La questione di fondo che pone il ricorso è se il mutamento giurisprudenziale possa costituire elemento nuovo idoneo a superare il giudicato cautelare.
A sostegno della soluzione negativa il ricorrente richiama Sezioni unite Librato, che, pronunciandosi in tema di retrodatazione ex art. 297, comma 3, cod. proc. pen., hanno rilevato che è principio consolidato attraverso reiterate pronunce delle Sezioni unite (sentenze 31 marzo 2004, n. 18339, COGNOME, rv. 227359; 25 giugno 1997, n. 8, COGNOME, rv. 208313; 8 luglio 1994, n. 11, COGNOME, rv. 198213; 12 ottobre 1993, n. 20, Durante, rv. 195354) che, rispetto alle ordinanze in materia cautelare, all’esito del procedimento di impugnazione, si forma una preclusione processuale, anche se di portata più modesta di quella relativa alla cosa giudicata, perché è limitata allo stato degli atti e copre solo le questioni esplicitamente o implicitamente dedotte, divenendo rimuovibile solamente quando siano dedotti elementi nuovi o sopravvenuti. Di conseguenza una stessa questione, di fatto o di diritto, una volta decisa con efficacia preclusiva non può essere riproposta, neppure adducendo argomenti diversi da quelli già presi in esame. Ciò in quanto ogni questione sarebbe riproponibile un numero indefinito di volte e risulterebbe vanificata la previsione legislativa dei termini per impugnare i provvedimenti cautelari. Le Sezioni unite hanno precisato che non «può valere a rimuovere l’effetto preclusivo il mero sopravvenire di una sentenza della Corte di cassazione che esprime un indirizzo giurisprudenziale minoritario, diverso da quello seguito dall’ordinanza che ha già deciso la questione controversa». La stessa sentenza, però, esamina l’orientamento minoritario sopravvenuto, ritenendolo nel merito non condivisibile. Corte di Cassazione – copia non ufficiale
L’incidenza del mutamento giurisprudenziale sul giudicato cautelare è stata successivamente approfondita da altra pronuncia delle Sezioni Unite (Sez. U, n. 18288 del 21/01/2010, in proc. PG/COGNOME, Rv. 246651).

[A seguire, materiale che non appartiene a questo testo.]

Definition group (m : mobj) (n : nat) : option string :=
  match n with
  | O => Some (m_text m)
  | _ => lookup_cap n (m_caps m)
  end.

Fixpoint split_go (r : regex) (fuel pos : nat) (s piece : string)
    : list string :=
  match fuel with
  | O => [piece +:+ s]
  | S fuel' =>
      match s with
      | EmptyString => [piece]
      | String c s' =>
          match rmatch false r pos s []
                  (fun p rest _ =>
                     if (pos <? p)%nat then Some (p, rest) else None)
          with
          | Some (p, rest) => piece :: split_go r fuel' p rest EmptyString
          | None => split_go r fuel' (S pos) s' (piece +:+ String c EmptyString)
          end
      end
  end.

(** [re.split(r, s)] for a pattern without groups that matches no empty
    string. *)
Definition split (r : regex) (s : string) : list string :=
  split_go r (S (String.length s)) 0 s EmptyString.

End Re.

(** ** Configuration *)

(** The options of the configuration file, with the types the program
    uses them at. *)
Record config := {
  fix_indents : bool;
  tab_size : Z;
  fix_file_width : bool;
  file_width : Z;
  long_comment_indent_amount : Z;
  fix_capitalization : bool;
  fix_blank_lines : bool;
  align_comments : bool;
  align_data_comments : bool;
  align_data_comments_separately : bool;
  min_comment_spacing : Z;
  align_code_section : bool;
  min_instruction_operand_spacing : Z;
  add_spaces_between_operands : bool;
  align_data_section : bool;
  align_code_and_data_together : bool;
  min_data_directive_spacing : Z;
  min_data_initial_value_spacing : Z;
  add_spaces_between_initial_values : bool;
  align_header_comments : bool
}.

Definition DEFAULT_CONFIG : config := {|
  fix_indents := true;
  tab_size := 2;
  fix_file_width := true;
  file_width := 80;
  long_comment_indent_amount := 2;
  fix_capitalization := true;
  fix_blank_lines := true;
  align_comments := true;
  align_data_comments := true;
  align_data_comments_separately := true;
  min_comment_spacing := 3;
  align_code_section := true;
  min_instruction_operand_spacing := 3;
  add_spaces_between_operands := true;
  align_data_section := true;
  align_code_and_data_together := false;
  min_data_directive_spacing := 2;
  min_data_initial_value_spacing := 2;
  add_spaces_between_initial_values := true;
  align_header_comments := true
|}.

Definition set_file_width (w : Z) (c : config) : config := {|
  fix_indents := fix_indents c;
  tab_size := tab_size c;
  fix_file_width := fix_file_width c;
  file_width := w;
  long_comment_indent_amount := long_comment_indent_amount c;
  fix_capitalization := fix_capitalization c;
  fix_blank_lines := fix_blank_lines c;
  align_comments := align_comments c;
  align_data_comments := align_data_comments c;
  align_data_comments_separately := align_data_comments_separately c;
  min_comment_spacing := min_comment_spacing c;
  align_code_section := align_code_section c;
  min_instruction_operand_spacing := min_instruction_operand_spacing c;
  add_spaces_between_operands := add_spaces_between_operands c;
  align_data_section := align_data_section c;
  align_code_and_data_together := align_code_and_data_together c;
  min_data_directive_spacing := min_data_directive_spacing c;
  min_data_initial_value_spacing := min_data_initial_value_spacing c;
  add_spaces_between_initial_values := add_spaces_between_initial_values c;
  align_header_comments := align_header_comments c
|}.

Definition set_fix_file_width (b : bool) (c : config) : config := {|
  fix_indents := fix_indents c;
  tab_size := tab_size c;
  fix_file_width := b;
  file_width := file_width c;
  long_comment_indent_amount := long_comment_indent_amount c;
  fix_capitalization := fix_capitalization c;
  fix_blank_lines := fix_blank_lines c;
  align_comments := align_comments c;
  align_data_comments := align_data_comments c;
  align_data_comments_separately := align_data_comments_separately c;
  min_comment_spacing := min_comment_spacing c;
  align_code_section := align_code_section c;
  min_instruction_operand_spacing := min_instruction_operand_spacing c;
  add_spaces_between_operands := add_spaces_between_operands c;
  align_data_section := align_data_section c;
  align_code_and_data_together := align_code_and_data_together c;
  min_data_directive_spacing := min_data_directive_spacing c;
  min_data_initial_value_spacing := min_data_initial_value_spacing c;
  add_spaces_between_initial_values := add_spaces_between_initial_values c;
  align_header_comments := align_header_comments c
|}.

(** The assignment
    [config['min_instruction_operand_spacing'] =
     config['min_data_directive_spacing'] = v]. *)
Definition set_spacings (v : Z) (c : config) : config := {|
  fix_indents := fix_indents c;
  tab_size := tab_size c;
  fix_file_width := fix_file_width c;
  file_width := file_width c;
  long_comment_indent_amount := long_comment_indent_amount c;
  fix_capitalization := fix_capitalization c;
  fix_blank_lines := fix_blank_lines c;
  align_comments := align_comments c;
  align_data_comments := align_data_comments c;
  align_data_comments_separately := align_data_comments_separately c;
  min_comment_spacing := min_comment_spacing c;
  align_code_section := align_code_section c;
  min_instruction_operand_spacing := v;
  add_spaces_between_operands := add_spaces_between_operands c;
  align_data_section := align_data_section c;
  align_code_and_data_together := align_code_and_data_together c;
  min_data_directive_spacing := v;
  min_data_initial_value_spacing := min_data_initial_value_spacing c;
  add_spaces_between_initial_values := add_spaces_between_initial_values c;
  align_header_comments := align_header_comments c
|}.

(** ** Tokens *)

(** The values of a token's ['type'] and ['subtype'] keys. *)
Inductive ttype :=
| blank_line | comment | directive | data | procedure | instruction
| error | to_remove.

Inductive tsubtype := extension | header | full_line.

Global Instance ttype_eq_dec : EqDecision ttype.
Proof. solve_decision. Defined.
Global Instance tsubtype_eq_dec : EqDecision tsubtype.
Proof. solve_decision. Defined.

(** A value that is a string or Python's None. *)
Inductive pyopt := PyNone | PyStr (s : string).

(** A token is a dict; each key it may hold is an optional field
    ([None]: the key is absent). *)
Record token := {
  tk_type : ttype;
  tk_subtype : option tsubtype;
  tk_field : option string;
  tk_value : option pyopt;
  tk_comment : option pyopt;
  tk_label : option string;
  tk_directive : option string;
  tk_mnemonic : option string;
  tk_operands : option pyopt;
  tk_error : option string;
  tk_indent : option string
}.

Definition mk_token (ty : ttype) : token := {|
  tk_type := ty; tk_subtype := None; tk_field := None; tk_value := None;
  tk_comment := None; tk_label := None; tk_directive := None;
  tk_mnemonic := None; tk_operands := None; tk_error := None;
  tk_indent := None
|}.

Definition set_type (ty : ttype) (t : token) : token := {|
  tk_type := ty; tk_subtype := tk_subtype t; tk_field := tk_field t;
  tk_value := tk_value t; tk_comment := tk_comment t; tk_label := tk_label t;
  tk_directive := tk_directive t; tk_mnemonic := tk_mnemonic t;
  tk_operands := tk_operands t; tk_error := tk_error t;
  tk_indent := tk_indent t
|}.

Definition set_subtype (x : tsubtype) (t : token) : token := {|
  tk_type := tk_type t; tk_subtype := Some x; tk_field := tk_field t;
  tk_value := tk_value t; tk_comment := tk_comment t; tk_label := tk_label t;
  tk_directive := tk_directive t; tk_mnemonic := tk_mnemonic t;
  tk_operands := tk_operands t; tk_error := tk_error t;
  tk_indent := tk_indent t
|}.

Definition set_field (x : string) (t : token) : token := {|
  tk_type := tk_type t; tk_subtype := tk_subtype t; tk_field := Some x;
  tk_value := tk_value t; tk_comment := tk_comment t; tk_label := tk_label t;
  tk_directive := tk_directive t; tk_mnemonic := tk_mnemonic t;
  tk_operands := tk_operands t; tk_error := tk_error t;
  tk_indent := tk_indent t
|}.

Definition set_value (x : pyopt) (t : token) : token := {|
  tk_type := tk_type t; tk_subtype := tk_subtype t; tk_field := tk_field t;
  tk_value := Some x; tk_comment := tk_comment t; tk_label := tk_label t;
  tk_directive := tk_directive t; tk_mnemonic := tk_mnemonic t;
  tk_operands := tk_operands t; tk_error := tk_error t;
  tk_indent := tk_indent t
|}.

Definition set_comment (x : pyopt) (t : token) : token := {|
  tk_type := tk_type t; tk_subtype := tk_subtype t; tk_field := tk_field t;
  tk_value := tk_value t; tk_comment := Some x; tk_label := tk_label t;
  tk_directive := tk_directive t; tk_mnemonic := tk_mnemonic t;
  tk_operands := tk_operands t; tk_error := tk_error t;
  tk_indent := tk_indent t
|}.

Definition set_label (x : string) (t : token) : token := {|
  tk_type := tk_type t; tk_subtype := tk_subtype t; tk_field := tk_field t;
  tk_value := tk_value t; tk_comment := tk_comment t; tk_label := Some x;
  tk_directive := tk_directive t; tk_mnemonic := tk_mnemonic t;
  tk_operands := tk_operands t; tk_error := tk_error t;
  tk_indent := tk_indent t
|}.

Definition set_directive (x : string) (t : token) : token := {|
  tk_type := tk_type t; tk_subtype := tk_subtype t; tk_field := tk_field t;
  tk_value := tk_value t; tk_comment := tk_comment t; tk_label := tk_label t;
  tk_directive := Some x; tk_mnemonic := tk_mnemonic t;
  tk_operands := tk_operands t; tk_error := tk_error t;
  tk_indent := tk_indent t
|}.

In essa si rileva che impropriamente si evoca in relazione ai provvedimenti adottati in sede cautelare, così come in sede esecutiva, il concetto di giudicato in quanto la circostanza che in tali procedimenti non ci sia mai un giudizio di merito sul fatto comporta necessariamente una diversa regolamentazione dell’efficacia preclusiva della decisione. Viene, poi, affrontato il problema del rapporto tra norma e interpretazione alla luce del principio di legalità di cui all’ad 7 CEDU, così come interpretato dalla giurisprudenza della Corte di Strasburgo, osservando che quest’ultima ha inglobato nel concetto di legalità sia il diritto di produzione legislativa che quello di derivazione giurisprudenziale, riconoscendo al giudice un
ruolo fondamentale nella individuazione dell’esatta portata della norma penale, il cui significato è reso esplicito dalla combinazione di due dati: quello legislativo e quello interpretativo.
Per questo «l’obbligo di interpretazione conforme alla Convenzione europea dei diritti dell’uomo impone di includere nel concetto di nuovo “elemento di diritto”, idoneo a superare la preclusione di cui al secondo comma dell’art 666 c.p.p., anche il mutamento giurisprudenziale che assume, specie a seguito di un intervento delle Sezioni Unite di questa Suprema Corte, carattere di stabilità e integra il diritto vivente”. Tale operazione ermeneutica si rende necessaria ed è doverosa nel caso in cui è funzionale a garantire il rispetto dei diritti fondamentali, riconosciuti anche da norme comunitarie o sovranazionali a carattere imperativo, di fronte ai quali la citata preclusione, che -come si è detto-ha natura e funzione diverse dal giudicato, non può che essere recessiva».
I principi affermati nella sentenza COGNOME assumono portata generale che trascende l’ambito del giudicato esecutivo per estendersi anche al giudicato cautelare, che del primo condivide la natura di mera preclusione.
Se la sentenza impone certamente di rimuovere la preclusione del giudicato nell’ipotesi di mutamento giurisprudenziale determinato dall’intervento delle Sezioni unite, non esclude che analoga rimozione possa e debba operare nel caso di un mutamento giurisprudenziale determinato dal normale esercizio della funzione nomofilattica attribuita al giudice di legittimità, come correttamente affermato nell’ordinanza impugnata, specie se funzionale a garantire il rispetto di diritti fondamentali.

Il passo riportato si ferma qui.